*** MATERIAL FOR THIS EXERCISE Section Begins ***
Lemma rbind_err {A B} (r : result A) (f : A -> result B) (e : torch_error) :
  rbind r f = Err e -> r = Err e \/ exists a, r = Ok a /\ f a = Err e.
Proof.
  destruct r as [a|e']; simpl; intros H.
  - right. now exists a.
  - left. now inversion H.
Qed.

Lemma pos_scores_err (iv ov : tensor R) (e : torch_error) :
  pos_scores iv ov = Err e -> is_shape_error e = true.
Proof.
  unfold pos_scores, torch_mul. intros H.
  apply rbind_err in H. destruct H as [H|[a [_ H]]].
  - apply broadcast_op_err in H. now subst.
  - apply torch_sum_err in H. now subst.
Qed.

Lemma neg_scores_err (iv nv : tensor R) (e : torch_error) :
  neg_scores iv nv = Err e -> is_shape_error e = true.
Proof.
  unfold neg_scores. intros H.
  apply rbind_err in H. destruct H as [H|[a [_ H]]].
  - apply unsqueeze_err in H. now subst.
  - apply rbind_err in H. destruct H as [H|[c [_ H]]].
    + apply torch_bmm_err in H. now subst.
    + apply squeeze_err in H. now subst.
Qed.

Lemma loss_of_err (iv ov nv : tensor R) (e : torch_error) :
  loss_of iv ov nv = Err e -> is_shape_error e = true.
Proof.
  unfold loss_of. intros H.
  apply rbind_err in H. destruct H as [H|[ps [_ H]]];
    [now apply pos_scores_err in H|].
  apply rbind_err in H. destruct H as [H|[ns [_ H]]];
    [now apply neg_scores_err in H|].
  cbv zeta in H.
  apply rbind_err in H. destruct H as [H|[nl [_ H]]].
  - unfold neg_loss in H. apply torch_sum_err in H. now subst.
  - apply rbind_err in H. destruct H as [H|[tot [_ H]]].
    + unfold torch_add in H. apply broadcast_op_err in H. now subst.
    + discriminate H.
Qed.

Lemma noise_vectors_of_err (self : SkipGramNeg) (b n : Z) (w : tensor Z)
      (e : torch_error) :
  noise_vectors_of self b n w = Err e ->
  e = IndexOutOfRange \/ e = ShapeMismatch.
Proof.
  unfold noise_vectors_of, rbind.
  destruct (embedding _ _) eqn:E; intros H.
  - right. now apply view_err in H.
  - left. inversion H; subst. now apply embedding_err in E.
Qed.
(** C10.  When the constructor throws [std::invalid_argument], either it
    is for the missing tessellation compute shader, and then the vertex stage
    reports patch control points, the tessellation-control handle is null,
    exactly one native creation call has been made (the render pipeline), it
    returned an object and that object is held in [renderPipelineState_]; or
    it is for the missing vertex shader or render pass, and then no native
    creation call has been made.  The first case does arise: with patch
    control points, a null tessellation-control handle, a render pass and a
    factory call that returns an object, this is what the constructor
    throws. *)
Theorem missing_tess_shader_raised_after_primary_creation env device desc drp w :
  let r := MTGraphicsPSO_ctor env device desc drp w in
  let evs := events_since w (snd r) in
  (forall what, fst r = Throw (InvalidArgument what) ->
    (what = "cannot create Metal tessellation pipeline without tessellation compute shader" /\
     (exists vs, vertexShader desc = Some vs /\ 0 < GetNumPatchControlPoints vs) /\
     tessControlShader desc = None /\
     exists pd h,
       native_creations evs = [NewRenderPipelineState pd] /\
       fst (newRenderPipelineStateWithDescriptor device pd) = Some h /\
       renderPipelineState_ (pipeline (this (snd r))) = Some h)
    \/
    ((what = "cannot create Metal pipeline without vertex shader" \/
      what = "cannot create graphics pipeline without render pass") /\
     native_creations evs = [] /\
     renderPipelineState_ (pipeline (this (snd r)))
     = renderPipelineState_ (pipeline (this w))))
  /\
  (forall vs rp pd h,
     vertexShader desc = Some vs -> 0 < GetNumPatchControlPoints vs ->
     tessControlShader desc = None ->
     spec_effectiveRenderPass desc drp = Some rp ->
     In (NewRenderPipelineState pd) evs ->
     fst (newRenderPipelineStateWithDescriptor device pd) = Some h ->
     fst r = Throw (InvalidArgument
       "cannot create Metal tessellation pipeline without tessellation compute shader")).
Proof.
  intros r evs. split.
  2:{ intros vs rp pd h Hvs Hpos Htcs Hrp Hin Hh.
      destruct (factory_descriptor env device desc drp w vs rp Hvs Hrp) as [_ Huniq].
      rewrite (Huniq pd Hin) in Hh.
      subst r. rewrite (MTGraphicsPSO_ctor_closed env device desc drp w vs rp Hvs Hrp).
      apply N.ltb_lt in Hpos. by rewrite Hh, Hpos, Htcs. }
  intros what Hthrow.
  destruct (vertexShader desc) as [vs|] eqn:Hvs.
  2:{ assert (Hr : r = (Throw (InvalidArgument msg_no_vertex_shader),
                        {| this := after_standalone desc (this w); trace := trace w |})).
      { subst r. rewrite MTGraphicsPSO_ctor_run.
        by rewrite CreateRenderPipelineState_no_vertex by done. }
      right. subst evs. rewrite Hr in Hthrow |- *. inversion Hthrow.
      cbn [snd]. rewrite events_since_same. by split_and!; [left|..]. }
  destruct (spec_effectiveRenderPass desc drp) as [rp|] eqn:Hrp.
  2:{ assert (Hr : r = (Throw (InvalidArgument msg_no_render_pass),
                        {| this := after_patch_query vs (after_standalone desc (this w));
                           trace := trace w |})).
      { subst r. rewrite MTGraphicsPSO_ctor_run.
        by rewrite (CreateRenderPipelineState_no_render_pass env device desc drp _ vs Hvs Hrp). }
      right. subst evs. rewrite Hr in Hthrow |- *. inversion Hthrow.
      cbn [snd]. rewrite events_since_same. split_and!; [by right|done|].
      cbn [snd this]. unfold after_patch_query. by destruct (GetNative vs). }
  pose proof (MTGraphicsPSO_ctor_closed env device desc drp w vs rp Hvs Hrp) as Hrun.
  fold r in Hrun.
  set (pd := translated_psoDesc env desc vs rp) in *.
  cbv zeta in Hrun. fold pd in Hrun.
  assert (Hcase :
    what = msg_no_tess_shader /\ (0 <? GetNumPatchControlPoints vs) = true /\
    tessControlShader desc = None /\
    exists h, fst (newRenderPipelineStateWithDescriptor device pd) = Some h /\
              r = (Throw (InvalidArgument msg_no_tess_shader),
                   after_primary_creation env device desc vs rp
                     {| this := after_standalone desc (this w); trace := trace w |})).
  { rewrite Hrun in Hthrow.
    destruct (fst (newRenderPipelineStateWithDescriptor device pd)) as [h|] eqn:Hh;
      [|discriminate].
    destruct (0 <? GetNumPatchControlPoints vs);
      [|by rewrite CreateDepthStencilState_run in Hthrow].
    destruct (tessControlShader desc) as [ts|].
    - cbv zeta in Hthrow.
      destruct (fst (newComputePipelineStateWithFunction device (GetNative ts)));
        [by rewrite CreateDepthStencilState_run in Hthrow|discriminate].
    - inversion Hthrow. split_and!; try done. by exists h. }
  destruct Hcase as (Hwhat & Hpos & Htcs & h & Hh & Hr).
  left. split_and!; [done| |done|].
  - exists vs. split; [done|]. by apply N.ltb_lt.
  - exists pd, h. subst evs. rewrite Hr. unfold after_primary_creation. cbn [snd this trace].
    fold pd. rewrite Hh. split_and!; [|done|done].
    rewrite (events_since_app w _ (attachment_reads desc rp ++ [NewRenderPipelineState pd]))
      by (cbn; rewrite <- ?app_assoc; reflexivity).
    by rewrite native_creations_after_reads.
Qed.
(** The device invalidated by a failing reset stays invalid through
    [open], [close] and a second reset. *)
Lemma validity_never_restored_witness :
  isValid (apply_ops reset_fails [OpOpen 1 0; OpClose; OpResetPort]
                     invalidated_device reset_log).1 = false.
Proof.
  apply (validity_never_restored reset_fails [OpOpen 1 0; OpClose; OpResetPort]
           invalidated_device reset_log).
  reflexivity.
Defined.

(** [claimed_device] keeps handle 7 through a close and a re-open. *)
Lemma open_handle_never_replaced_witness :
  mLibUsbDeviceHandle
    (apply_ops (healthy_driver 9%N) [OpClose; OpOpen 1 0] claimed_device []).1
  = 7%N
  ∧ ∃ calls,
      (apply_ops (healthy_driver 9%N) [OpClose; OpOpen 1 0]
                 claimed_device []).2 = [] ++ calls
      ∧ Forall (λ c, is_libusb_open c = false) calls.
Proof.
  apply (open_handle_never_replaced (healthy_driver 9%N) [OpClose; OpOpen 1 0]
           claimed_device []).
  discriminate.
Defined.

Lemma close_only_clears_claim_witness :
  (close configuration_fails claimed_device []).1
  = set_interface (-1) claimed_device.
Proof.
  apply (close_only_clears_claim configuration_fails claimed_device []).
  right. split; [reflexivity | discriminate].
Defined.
*** MATERIAL FOR THIS EXERCISE Section Ends ***
*** MATERIAL FOR THIS EXERCISE Section Begins ***
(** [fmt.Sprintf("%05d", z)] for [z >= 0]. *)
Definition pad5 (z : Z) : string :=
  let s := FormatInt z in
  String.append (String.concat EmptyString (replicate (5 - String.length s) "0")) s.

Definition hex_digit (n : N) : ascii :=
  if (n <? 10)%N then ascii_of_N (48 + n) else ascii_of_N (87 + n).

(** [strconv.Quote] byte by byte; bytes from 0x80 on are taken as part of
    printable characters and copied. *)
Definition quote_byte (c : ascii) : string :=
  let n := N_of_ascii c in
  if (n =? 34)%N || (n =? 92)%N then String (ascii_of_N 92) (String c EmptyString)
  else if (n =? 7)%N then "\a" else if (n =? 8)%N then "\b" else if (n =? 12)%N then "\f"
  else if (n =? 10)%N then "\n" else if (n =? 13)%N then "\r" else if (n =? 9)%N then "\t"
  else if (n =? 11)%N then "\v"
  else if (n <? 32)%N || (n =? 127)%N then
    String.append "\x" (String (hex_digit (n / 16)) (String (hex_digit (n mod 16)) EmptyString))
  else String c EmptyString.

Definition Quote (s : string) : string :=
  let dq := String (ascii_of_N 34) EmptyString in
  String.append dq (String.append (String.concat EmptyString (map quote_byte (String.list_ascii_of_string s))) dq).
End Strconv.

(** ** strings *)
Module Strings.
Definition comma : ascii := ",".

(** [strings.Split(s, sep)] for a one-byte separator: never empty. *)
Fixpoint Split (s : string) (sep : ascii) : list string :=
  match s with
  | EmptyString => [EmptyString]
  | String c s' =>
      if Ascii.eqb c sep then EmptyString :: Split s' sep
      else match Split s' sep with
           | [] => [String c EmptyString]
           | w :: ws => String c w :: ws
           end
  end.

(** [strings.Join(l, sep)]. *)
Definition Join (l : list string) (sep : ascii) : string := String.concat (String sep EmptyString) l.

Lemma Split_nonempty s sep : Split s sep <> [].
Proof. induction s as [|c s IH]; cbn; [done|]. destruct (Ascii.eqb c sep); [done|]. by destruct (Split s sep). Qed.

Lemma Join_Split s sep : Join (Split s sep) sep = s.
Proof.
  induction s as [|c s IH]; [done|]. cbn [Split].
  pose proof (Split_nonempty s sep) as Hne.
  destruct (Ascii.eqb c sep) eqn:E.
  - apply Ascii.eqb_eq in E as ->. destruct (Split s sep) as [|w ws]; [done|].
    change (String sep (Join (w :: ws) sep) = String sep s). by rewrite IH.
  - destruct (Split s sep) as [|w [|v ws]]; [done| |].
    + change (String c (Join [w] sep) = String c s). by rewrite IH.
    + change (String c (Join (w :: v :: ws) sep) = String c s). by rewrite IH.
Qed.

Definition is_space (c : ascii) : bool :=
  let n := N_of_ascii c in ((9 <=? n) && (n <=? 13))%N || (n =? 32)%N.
*** MATERIAL FOR THIS EXERCISE Section Ends ***
*** MATERIAL FOR THIS EXERCISE Section Begins ***
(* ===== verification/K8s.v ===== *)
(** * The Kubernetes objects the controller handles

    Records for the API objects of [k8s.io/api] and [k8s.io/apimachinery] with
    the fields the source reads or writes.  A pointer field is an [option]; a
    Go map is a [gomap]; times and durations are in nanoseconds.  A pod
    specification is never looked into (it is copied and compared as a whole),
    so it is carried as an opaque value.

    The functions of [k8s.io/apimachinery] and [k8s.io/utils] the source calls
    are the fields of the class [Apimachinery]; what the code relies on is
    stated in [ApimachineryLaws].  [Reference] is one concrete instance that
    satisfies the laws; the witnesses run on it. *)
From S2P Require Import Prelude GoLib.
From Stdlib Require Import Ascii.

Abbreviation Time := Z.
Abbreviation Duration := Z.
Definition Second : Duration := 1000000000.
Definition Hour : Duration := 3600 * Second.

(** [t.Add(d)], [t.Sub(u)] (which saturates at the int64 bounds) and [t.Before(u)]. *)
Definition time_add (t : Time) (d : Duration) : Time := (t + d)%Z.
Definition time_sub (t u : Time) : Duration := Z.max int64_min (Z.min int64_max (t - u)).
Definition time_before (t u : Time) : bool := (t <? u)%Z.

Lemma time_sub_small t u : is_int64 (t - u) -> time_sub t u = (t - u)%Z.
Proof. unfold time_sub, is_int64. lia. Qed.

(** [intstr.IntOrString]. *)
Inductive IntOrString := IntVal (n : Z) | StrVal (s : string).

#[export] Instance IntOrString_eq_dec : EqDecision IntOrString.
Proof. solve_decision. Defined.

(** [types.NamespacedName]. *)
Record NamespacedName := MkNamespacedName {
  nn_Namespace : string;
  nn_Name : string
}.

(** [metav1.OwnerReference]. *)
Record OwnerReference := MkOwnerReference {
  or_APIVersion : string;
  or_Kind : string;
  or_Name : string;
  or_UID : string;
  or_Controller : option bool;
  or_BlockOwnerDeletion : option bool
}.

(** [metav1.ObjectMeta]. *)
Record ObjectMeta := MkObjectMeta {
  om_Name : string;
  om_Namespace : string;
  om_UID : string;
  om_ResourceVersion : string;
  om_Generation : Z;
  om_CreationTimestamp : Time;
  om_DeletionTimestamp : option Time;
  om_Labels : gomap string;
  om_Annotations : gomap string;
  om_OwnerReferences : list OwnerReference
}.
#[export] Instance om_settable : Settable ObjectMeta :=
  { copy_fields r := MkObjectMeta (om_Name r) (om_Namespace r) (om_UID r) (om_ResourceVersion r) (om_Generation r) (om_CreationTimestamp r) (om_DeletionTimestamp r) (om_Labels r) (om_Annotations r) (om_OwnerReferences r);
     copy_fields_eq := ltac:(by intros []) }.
*** MATERIAL FOR THIS EXERCISE Section Ends ***
Look above for the line with "Definition pad5 (z" and the line with "printable characters and copied. *)"; transcribe both and all lines in between, exactly, and nothing else.

Definition pad5 (z : Z) : string :=
  let s := FormatInt z in
  String.append (String.concat EmptyString (replicate (5 - String.length s) "0")) s.

Definition hex_digit (n : N) : ascii :=
  if (n <? 10)%N then ascii_of_N (48 + n) else ascii_of_N (87 + n).

(** [strconv.Quote] byte by byte; bytes from 0x80 on are taken as part of
    printable characters and copied. *)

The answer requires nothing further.